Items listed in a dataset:
□ □ □ □

Lemma migrate_ok motor n m : migrate_result motor n m (MigrateMotorIndex motor n m).
Proof.
  unfold MigrateMotorIndex.
  destruct (device_keys (objects m) !! motor) as [old|] eqn:Hold; [|by constructor].
  destruct (_ || is_deleting motor m) eqn:E1; [constructor|].
  apply orb_false_iff in E1 as [E1%negb_false_iff%bool_decide_eq_true _].
  case_bool_decide as Eown; [by eapply MigrateOwn|].
  destruct (_ || _) eqn:E2; [constructor|]. apply orb_false_iff in E2 as [E2%bool_decide_eq_false E3].
  apply eq_None_not_Some in E2.
  destruct (bus_keys (objects m) !! dk_bus old) as [bk|] eqn:Hbk; [|constructor].
  destruct (is_deleting (dk_bus old) m || _); [constructor|].
  destruct (_ || _) eqn:E4; [constructor|]. apply orb_false_iff in E4 as [E4%bool_decide_eq_false E5].
  apply eq_None_not_Some in E4.
  destruct (registrations (routing m) !! motor) as [[ra rb [|e [|]] rc]|] eqn:Hreg; try constructor.
  case_bool_decide as Hr; [|constructor].
  destruct (match motor_index_reservations (statuses m) !! motor_key (dk_bus old) n with
            | Some v => (rv_callback v, rv_install_callback v) | None => _ end) as [cb install] eqn:Hcb.
  eapply (MigrateMoved motor n m old bk _ e cb install).
  - by econstructor.
  - intros v Hv. rewrite Hv in E3. by apply negb_false_iff, bool_decide_eq_true in E3.
  - intros owner Ho. rewrite Ho in E5. by apply negb_false_iff, bool_decide_eq_true in E5.
  - done.
  - done.
Qed.

Lemma rekey_eq {K A} `{Countable K} (old new : K) (t : gmap K A) v :
  t !! old = Some v -> t !! new = None -> rekey old new t = <[new := v]> (delete old t).
Proof.
  intros Hold Hnew. unfold rekey. rewrite Hold, lookup_delete_ne, Hnew; [done|congruence].
Qed.

Lemma delete_if {K A} `{Countable K} (k : K) (t : gmap K A) :
  (if bool_decide (is_Some (t !! k)) then delete k t else t) = delete k t.
Proof. case_bool_decide as Hk; [done|]. apply eq_None_not_Some in Hk. by rewrite delete_id. Qed.

(** A motor's registration, as [Movable] finds it. *)
Lemma movable_entry m motor n old bk reg e :
  Tables m -> Movable m motor n old bk reg e ->
  old = motor_key (dk_bus old) (dk_idx old) /\ rg_bus reg = dk_bus old /\
  e = mkEntry (route_of bk (dk_idx old)) (re_record e) false /\
  routes (routing m) !! re_key e = Some (re_record e) /\
  re_key e <> route_of bk n /\
  exists rr, records (routing m) !! re_record e = Some rr /\ rr_device rr = motor.
Proof.
  intros [HO HR HV HM HN] [H1 H2 H3 H4 H5 H6 H7 H8].
  destruct (HM motor old H1 H2) as (E1 & _ & Hshape). destruct (Hshape reg H7) as (E2 & nr & bk' & Hbk' & E3).
  assert (bk' = bk) as -> by congruence. rewrite H8 in E3. injection E3 as ->.
  assert (mkEntry (route_of bk (dk_idx old)) nr false ∈ rg_routes reg) as Hin by (rewrite H8; left).
  destruct (r_entry _ _ HR motor reg _ H7 Hin) as (rr & b & c & G1 & G2 & _ & _ & _ & _ & _ & G8 & G9). cbn in *.
  split_and!; try done; [congruence|by exists rr].
Qed.

Lemma migrated_eq m motor n old bk reg e cb install :
  Tables m -> Movable m motor n old bk reg e ->
  let m' := commit_migration motor old (motor_key (dk_bus old) n) (re_key e) (route_of bk n) e reg cb install
     (bool_decide (is_Some (motor_index_reservations (statuses m) !! motor_key (dk_bus old) n)))
     (bool_decide (is_Some (motor_route_reservations (routing m) !! route_of bk n)))
     (bool_decide (is_Some (status_callbacks (statuses m) !! route_of bk n))) m in
  let new := motor_key (dk_bus old) n in
  devices (objects m') = <[new := motor]> (delete old (devices (objects m))) /\
  device_keys (objects m') = <[motor := new]> (device_keys (objects m)) /\
  bus_keys (objects m') = bus_keys (objects m) /\ buses (objects m') = buses (objects m) /\
  routes (routing m') = <[route_of bk n := re_record e]> (delete (re_key e) (routes (routing m))) /\
  claim_routes (routing m') = claim_routes (routing m) /\
  records (routing m') = records (routing m) /\ next_record (routing m') = next_record (routing m) /\
  registrations (routing m') = <[motor := mkRegistration (rg_adapter reg) (rg_bus reg)
     [mkEntry (route_of bk n) (re_record e) false] (rg_cancel_waiters reg)]> (registrations (routing m)) /\
  motor_route_reservations (routing m') = delete (route_of bk n) (motor_route_reservations (routing m)) /\
  motor_index_reservations (statuses m') = delete new (motor_index_reservations (statuses m)).
Proof.
  intros HT HMv m' new. destruct (movable_entry _ _ _ _ _ _ _ HT HMv) as (_ & _ & He & Hroute & _ & _).
  destruct HMv as [H1 H2 H3 H4 H5 H6 H7 H8]. pose proof (o_devices _ (t_objects _ HT)) as O1.
  unfold m', commit_migration.
  cbn [objects routing statuses devices device_keys bus_keys buses routes claim_routes records next_record registrations
       motor_route_reservations motor_index_reservations set_devices set_registrations set_route_reservations set_routes
       set_index_reservations set_status_callbacks set_on_status].
  rewrite (rekey_eq old new _ motor) by (try done; by apply O1).
  rewrite (rekey_eq (re_key e) (route_of bk n) _ (re_record e)) by done.
  rewrite delete_if. split_and!; try done; [by rewrite He|].
  destruct install; cbn; apply delete_if.
Qed.

(** Another device's route is not the one that moves. *)
Lemma other_entry m motor n old bk reg e d y x :
  Tables m -> Movable m motor n old bk reg e -> d <> motor ->
  registrations (routing m) !! d = Some y -> x ∈ rg_routes y -> re_claim x = false ->
  re_key x <> re_key e /\ re_key x <> route_of bk n.
Proof.
  intros HT HMv Hne Hd Hx Hc. destruct (movable_entry _ _ _ _ _ _ _ HT HMv) as (_ & _ & _ & Hroute & _ & rr & Hrr & Hdev).
  destruct (r_entry _ _ (t_routing _ HT) d y x Hd Hx) as (rx & b & c & G1 & G2 & _ & _ & _ & _ & _ & _ & G9).
  rewrite Hc in G9. split; intros E.
  - rewrite E in G9. assert (re_record x = re_record e) as Er by congruence. congruence.
  - rewrite E, (mv_route_free _ _ _ _ _ _ _ HMv) in G9. done.
Qed.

□ □ □ □

Above are some records; copy each line there that contains "assert".

> _TASK SOLUTION_:
  assert (bk' = bk) as -> by congruence. rewrite H8 in E3. injection E3 as ->.
  assert (mkEntry (route_of bk (dk_idx old)) nr false ∈ rg_routes reg) as Hin by (rewrite H8; left).
  - rewrite E in G9. assert (re_record x = re_record e) as Er by congruence. congruence.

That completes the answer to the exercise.